_PROBLEM DESCRIPTION_
Of the records that follow, copy only the lines from the line containing "OpClipRect lB tB rB bB opB] s = Ok s3)." to the line containing "assert (Hclip3 : sk_getClip (mCanvas s3)", both included, exactly as written.

_GIVEN DATA_
(** C1, as the code has it: a save whose flags lack the clip bit opens a
    clip-preserving frame, so both clips are logged and replayed by the
    restore.  The sequence returns.  Just before the restore the clip is the
    pre-save clip combined with A and then B under the transform of the
    calls.  After it the clip is the pre-save clip with the two logged
    entries replayed on it, each rectangle as read back from the rounded
    rectangle the log stores it as; where the backend gives a rectangle
    back unchanged from the rounded rectangle made of it, that is the
    pre-save clip combined with A and then B, the very clip in effect just
    before the restore: A and B stay in effect.  The transform, the save
    depth and the record stack are those from before the save. *)
Theorem clips_in_clip_preserving_frame_survive_restore
    (s : SkiaCanvas) (cur : option SaveRec) (flags : Z)
    (lA tA rA bA lB tB rB bB : Scalar) (opA opB : SkClipOp) :
  currentSaveRec s = Ok cur ->
  hasFlag flags SaveFlags.Clip = false ->
  exists s3 s',
    run [OpSave flags; OpClipRect lA tA rA bA opA;
         OpClipRect lB tB rB bB opB] s = Ok s3
    /\ restore s3 = Ok s'
    /\ run [OpSave flags; OpClipRect lA tA rA bA opA;
            OpClipRect lB tB rB bB opB; OpRestore] s = Ok s'
    /\ sk_getClip (mCanvas s3)
       = region_clipRect (getMatrix s) (SkRect_MakeLTRB lB tB rB bB) opB false
           (region_clipRect (getMatrix s) (SkRect_MakeLTRB lA tA rA bA) opA
              false (sk_getClip (mCanvas s)))
    /\ sk_getClip (mCanvas s')
       = region_clipRect (getMatrix s)
           (SkRRect_rect (SkRRect_MakeRect (SkRect_MakeLTRB lB tB rB bB)))
           opB false
           (region_clipRect (getMatrix s)
              (SkRRect_rect (SkRRect_MakeRect (SkRect_MakeLTRB lA tA rA bA)))
              opA false (sk_getClip (mCanvas s)))
    /\ ((forall rect, SkRRect_rect (SkRRect_MakeRect rect) = rect) ->
        sk_getClip (mCanvas s')
        = region_clipRect (getMatrix s) (SkRect_MakeLTRB lB tB rB bB) opB false
            (region_clipRect (getMatrix s) (SkRect_MakeLTRB lA tA rA bA) opA
               false (sk_getClip (mCanvas s)))
        /\ sk_getClip (mCanvas s') = sk_getClip (mCanvas s3))
    /\ getMatrix s' = getMatrix s
    /\ getSaveCount s' = getSaveCount s
    /\ saveRecords s' = saveRecords s.
Proof.
  intros Hcur Hflag.
  set (A := SkRect_MakeLTRB lA tA rA bA).
  set (B := SkRect_MakeLTRB lB tB rB bB).
  set (r0 := mkSaveRec (sk_getSaveCount (snd (sk_save (mCanvas s))))
               (Z.land flags SaveFlags.MatrixClip) (length (mClipStack s))).
  set (s1 := set_mSaveStack (Some (r0 :: saveRecords s))
               (set_mCanvas (snd (sk_save (mCanvas s))) s)).
  assert (Hsave : snd (save flags s) = s1).
  { unfold save, recordPartialSave. cbn [sk_save snd mCanvas set_mCanvas].
    rewrite (not_MatrixClip _ Hflag). reflexivity. }
  assert (Hpc : preserveClip r0 = true).
  { unfold preserveClip, r0. cbn [saveFlags].
    rewrite hasFlag_masked_Clip, Hflag. reflexivity. }
  assert (Hcur1 : currentSaveRec s1 = Ok (Some r0)).
  { apply (currentSaveRec_pushed s1 r0 (saveRecords s)); reflexivity. }
  set (s2 := clipped s1 (Some r0) (ShapeRect A) opA
               (sk_clipRect A opA false (mCanvas s1))).
  assert (Hcur2 : currentSaveRec s2 = Ok (Some r0)).
  { rewrite <- Hcur1. apply currentSaveRec_ext; reflexivity. }
  set (s3 := clipped s2 (Some r0) (ShapeRect B) opB
               (sk_clipRect B opB false (mCanvas s2))).
  assert (Hcur3 : currentSaveRec s3 = Ok (Some r0)).
  { rewrite <- Hcur2. apply currentSaveRec_ext; reflexivity. }
  set (cA := Clip_new (ShapeRect A) opA (getMatrix s)).
  set (cB := Clip_new (ShapeRect B) opB (getMatrix s)).
  assert (Hlog3 : mClipStack s3 = mClipStack s ++ [cA; cB]).
  { unfold s3, s2, clipped, log_after_clip.
    cbn [mClipStack set_mCanvas set_mClipStack]. rewrite !Hpc.
    cbn [mClipStack set_mCanvas set_mClipStack].
    rewrite <- app_assoc. reflexivity. }
  assert (Hcanvas4 : sk_restore (mCanvas s3) = mCanvas s).
  { change (mCanvas s3) with
      (sk_setClip (sk_getClip (mCanvas s3)) (snd (sk_save (mCanvas s)))).
    destruct (mCanvas s). reflexivity. }
  set (s4 := popped s3 r0).
  assert (Hc4 : mCanvas s4 = mCanvas s).
  { unfold s4, popped. destruct (preserveMatrix r0);
      cbn [mCanvas set_mCanvas set_mSaveStack]; rewrite Hcanvas4;
      [destruct s as [[[m c l] sv] st lg hc]|]; reflexivity. }
  assert (Hcur4 : currentSaveRec s4 = Ok cur).
  { rewrite <- Hcur. apply currentSaveRec_records.
    - rewrite Hc4. reflexivity.
    - unfold s4. rewrite records_popped. reflexivity. }
  assert (Hlog4 : mClipStack s4 = mClipStack s ++ [cA; cB]).
  { unfold s4. rewrite log_popped. exact Hlog3. }
  assert (Hidx : (clipIndex r0 <= length (mClipStack s4))%nat).
  { rewrite Hlog4, length_app. cbn [r0 clipIndex]. lia. }
  assert (Hrun3 : run [OpSave flags; OpClipRect lA tA rA bA opA;
                       OpClipRect lB tB rB bB opB] s = Ok s3).
  { cbn [run]. change (exec (OpSave flags) s) with (Ok (snd (save flags s))).
    cbn [bind]. rewrite Hsave.
    rewrite (clipRect_ok _ _ _ _ _ _ _ Hcur1). cbn [bind]. fold A s2.
    rewrite (clipRect_ok _ _ _ _ _ _ _ Hcur2). reflexivity. }
  assert (Hres : restore s3
                 = Ok (set_mClipStack (log_after_replay (clipIndex r0) s4 cur)
                         (replayed (clipIndex r0) s4))).
  { rewrite (restore_current _ _ Hcur3), Hpc. fold s4.
    apply (applyPersistentClips_ok _ _ _ Hidx Hcur4). }
  assert (Hclip3 : sk_getClip (mCanvas s3)
                   = region_clipRect (getMatrix s) B opB false
                       (region_clipRect (getMatrix s) A opA false
                          (sk_getClip (mCanvas s)))) by reflexivity.
  assert (Hclip' : sk_getClip
                     (fold_left (fun c clip => Clip_apply clip c)
                        (skipn (clipIndex r0) (mClipStack s4)) (mCanvas s4))
                   = Clip_region cB (Clip_region cA (sk_getClip (mCanvas s)))).
  { rewrite clip_replay, Hlog4, Hc4. cbn [r0 clipIndex].
    rewrite skipn_app, skipn_all, Nat.sub_diag. reflexivity. }
  exists s3. eexists.
  split; [exact Hrun3|]. split; [exact Hres|].
  split; [|split; [exact Hclip3|split; [exact Hclip'|split; [|split; [|split]]]]].
  - cbn [run]. change (exec (OpSave flags) s) with (Ok (snd (save flags s))).
    cbn [bind]. rewrite Hsave.
    rewrite (clipRect_ok _ _ _ _ _ _ _ Hcur1). cbn [bind]. fold A s2.
    rewrite (clipRect_ok _ _ _ _ _ _ _ Hcur2). cbn [bind]. fold B s3.
    cbn [exec]. rewrite Hres. reflexivity.
  - intros Hround.
    assert (Hdirect :
              sk_getClip
                (fold_left (fun c clip => Clip_apply clip c)
                   (skipn (clipIndex r0) (mClipStack s4)) (mCanvas s4))
              = region_clipRect (getMatrix s) B opB false
                  (region_clipRect (getMatrix s) A opA false
                     (sk_getClip (mCanvas s)))).
    { rewrite Hclip'. unfold cA, cB. cbn [Clip_new Clip_region].
      rewrite !Hround. reflexivity. }
    split; [exact Hdirect|].
    rewrite Hclip3. exact Hdirect.
  - change (getMatrix s4 = getMatrix s). unfold getMatrix. rewrite Hc4.
    reflexivity.
  - change (sk_getSaveCount (mCanvas (replayed (clipIndex r0) s4))
            = sk_getSaveCount (mCanvas s)).
    rewrite count_replayed, Hc4. reflexivity.
  - change (saveRecords s4 = saveRecords s).
    unfold s4. rewrite records_popped. reflexivity.
Qed.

_EXERCISE SOLUTION_
                       OpClipRect lB tB rB bB opB] s = Ok s3).
  { cbn [run]. change (exec (OpSave flags) s) with (Ok (snd (save flags s))).
    cbn [bind]. rewrite Hsave.
    rewrite (clipRect_ok _ _ _ _ _ _ _ Hcur1). cbn [bind]. fold A s2.
    rewrite (clipRect_ok _ _ _ _ _ _ _ Hcur2). reflexivity. }
  assert (Hres : restore s3
                 = Ok (set_mClipStack (log_after_replay (clipIndex r0) s4 cur)
                         (replayed (clipIndex r0) s4))).
  { rewrite (restore_current _ _ Hcur3), Hpc. fold s4.
    apply (applyPersistentClips_ok _ _ _ Hidx Hcur4). }
  assert (Hclip3 : sk_getClip (mCanvas s3)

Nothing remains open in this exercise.